Lord Hutton has made his first major intervention in the PFI debate since becoming chair of the Association of Infrastructure Investors in PPPs (AIIP), defending the model and insisting more private investment will be needed in future infrastructure development.

Speaking on the Radio 4 Today programme, the former Labour minister was responding to a BBC report suggesting that PFI in schools had not been value for money and warning that many schools could face significant increases in PFI costs due to the fact that repayments are linked to inflation.

Lord Hutton argued that the problem is less to do with the contracts themselves, and more to do with the fact that “school budgets haven’t risen in line with inflation” in recent years.

“When these contracts were let, there was an inflation-proofing mechanism built into that, because all the services and repairs in those contracts are exposed to what is happening in the marketplace and in order to get value for money, there had to be a proper measurement of inflation built into those contracts.”

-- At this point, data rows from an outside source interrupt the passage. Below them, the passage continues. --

Example preserves_optimistic_createdAt :
  getServerTodo (merge SyncState.initial [optimistic] [confirmed]).1 "todo-1"
  = Some (createTodo "todo-1" 1 "Test todo" TODO jan1 jan1).
Proof. vm_compute. reflexivity. Qed.

Example removes_optimistic_when_confirmed :
  (merge SyncState.initial [optimistic] [confirmed]).2
  = [createTodo "todo-1" 1 "Test todo" TODO jan1 jan1].
Proof. vm_compute. reflexivity. Qed.

Definition cached (t : Todo) : SyncState.t := setServerTodo SyncState.initial t.

Example newer_version_wins :
  getServerTodo
    (merge (cached (createTodo "todo-1" 1 "Old" TODO jan1 jan1)) []
       [createTodo "todo-1" 2 "New" TODO jan1 jan1]).1 "todo-1"
  = Some (createTodo "todo-1" 2 "New" TODO jan1 jan1).
Proof. vm_compute. reflexivity. Qed.

Example older_version_does_not_overwrite :
  getServerTodo
    (merge (cached (createTodo "todo-1" 2 "New" TODO jan1 jan1)) []
       [createTodo "todo-1" 1 "Old" TODO jan1 jan1]).1 "todo-1"
  = Some (createTodo "todo-1" 2 "New" TODO jan1 jan1).
Proof. vm_compute. reflexivity. Qed.

Example same_version_later_update_wins :
  getServerTodo
    (merge (cached (createTodo "todo-1" 1 "Earlier" TODO jan1 jan1)) []
       [createTodo "todo-1" 1 "Later" TODO jan1 jan1_1h]).1 "todo-1"
  = Some (createTodo "todo-1" 1 "Later" TODO jan1 jan1_1h).
Proof. vm_compute. reflexivity. Qed.

Example same_version_earlier_update_is_dropped :
  getServerTodo
    (merge (cached (createTodo "todo-1" 1 "Later" TODO jan1 jan1_1h)) []
       [createTodo "todo-1" 1 "Earlier" TODO jan1 jan1]).1 "todo-1"
  = Some (createTodo "todo-1" 1 "Later" TODO jan1 jan1_1h).
Proof. vm_compute. reflexivity. Qed.

Example sorts_by_createdAt :
  map id (merge SyncState.initial []
            [createTodo "todo-1" 1 "" TODO "2024-01-03T00:00:00.000Z" jan1;
             createTodo "todo-2" 1 "" TODO "2024-01-01T00:00:00.000Z" jan1;
             createTodo "todo-3" 1 "" TODO "2024-01-02T00:00:00.000Z" jan1]).2
  = ["todo-2"; "todo-3"; "todo-1"].
Proof. vm_compute. reflexivity. Qed.

End MergeExamples.

Lemma mergeTodos_keeps_local_createdAt_witness :
  exists t stored,
    t ∈ [MergeExamples.confirmed] /\
    SyncState.getServerTodo
      (Merge.mergeTodos JsDate.parseISO SyncState.initial
         [MergeExamples.optimistic] [MergeExamples.confirmed]).1
      (id MergeExamples.optimistic)
    = Some stored /\
    createdAt stored = createdAt MergeExamples.optimistic /\
    id stored = id t /\ id t = id MergeExamples.optimistic /\
    listId stored = listId t /\
    title stored = title t /\ state stored = state t /\
    createdBy stored = createdBy t /\ updatedAt stored = updatedAt t /\
    version stored = version t /\ deletedAt stored = deletedAt t.
Proof.
  apply (mergeTodos_keeps_local_createdAt JsDate.parseISO SyncState.initial
           [MergeExamples.optimistic] [MergeExamples.confirmed]
           MergeExamples.optimistic).
  - constructor.
  - reflexivity.
  - intros o' Ho' _ _. apply list_elem_of_singleton in Ho'. now subst.
  - discriminate.
  - reflexivity.
  - exists MergeExamples.confirmed. split; [constructor|reflexivity].
Defined.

In March last year, then-schools minister Nick Gibb responded in Parliament to a question on the impact of inflation on PFI schools, saying that while “element of the payment owing to PFI contractors is typically index linked”, the impact of rising inflation “is not an issue that is unique to PFI contracts”.

The BBC also criticised the inflexibility of PFI contracts, with one headteacher bemoaning the fact that his school is locked into paying for the grass to be cut to a certain level, when he would prefer to save some money and let the grass grow longer.

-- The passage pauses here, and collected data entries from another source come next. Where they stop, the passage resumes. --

(** what [_load] does to the tree that [__init__] has set up *)
Lemma load_Ret_attributes t env w w' f :
  trees w !! t = Some (unloaded f env) →
  MemoryTree__load load t env w = (w', Ret tt) →
  ∃ fl v, fs w !! f = Some fl ∧ fs w' = fs w
    ∧ trees w' = <[t := with_data v (with_lastreload (now env)
                           (with_mtime (mtime fl) (unloaded f env)))]> (trees w)
    ∧ class_data w' = class_data w.
Proof.
  intros Ht. unfold MemoryTree__load.
  rewrite (bind_run_Ret _ _ w w _) by (unfold get_tree; by rewrite Ht).
  cbn [unloaded _filename].
  destruct (fs w !! f) as [fl|] eqn:Hfl; last first.
  { unfold bind at 1, read_file. by rewrite Hfl. }
  rewrite (bind_run_Ret _ _ w w (content fl))
    by (unfold read_file; by rewrite Hfl).
  destruct (load (content fl)) as [n|e]; [|done].
  unfold lift at 1, bind at 1.
  rewrite (bind_run_Ret _ _ _ _ _ (build_run _ w)).
  set (h1 := (alloc_node n (heap w)).1). set (v := (alloc_node n (heap w)).2).
  destruct (decide (v = VScalar SNone)) as [Hv|Hv].
  - repeat (progress (unfold_prims; unfold new_dict; simpl;
              rewrite ?Ht, ?Hfl; lookups)).
    try rewrite decide_True by done.
    repeat (progress (unfold_prims; unfold new_dict; simpl;
              rewrite ?Ht, ?Hfl; lookups)).
    intros [= <-]. exists fl, (VDict (length h1)). done.
  - repeat (progress (unfold_prims; simpl; rewrite ?Ht, ?Hfl; lookups)).
    try rewrite decide_False by done.
    repeat (progress (unfold_prims; simpl; rewrite ?Ht, ?Hfl; lookups)).
    intros Hup. exists fl, v.
    destruct (update_from v _) as [w2 [[]|e]] eqn:Hupd; [|done].
    apply update_from_world in Hupd as ->. by injection Hup as <-.
Qed.



End Construction.

(** ** The tree stays well kept *)

Lemma maintains_bind {A B} P (m : M A) (k : A → M B) :
  maintains P m → (∀ a, maintains P (k a)) → maintains P (bind m k).
Proof.
  intros Hm Hk w w' x HP Hrun.
  apply bind_Ret in Hrun as (a & w1 & Hm1 & Hk1).
  eapply Hk; [|done]. by eapply Hm.
Qed.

However, Lord Hutton pointed out that contracts are “capable of being varied by both parties”, although he did acknowledge that there are lessons to be learned around how contractual relationships between the parties are developed, and how individual schools can be brought into discussions where a local authority is party to the contract.

He insisted that such lessons would be vital for the future of infrastructure in the UK: “We all know there is going to be a scarcity of capital funding coming from government…If we want to go on investing in schools and hospitals in the way we did 20 years ago, we are going to have to use the vast resources of the private sector to do that.”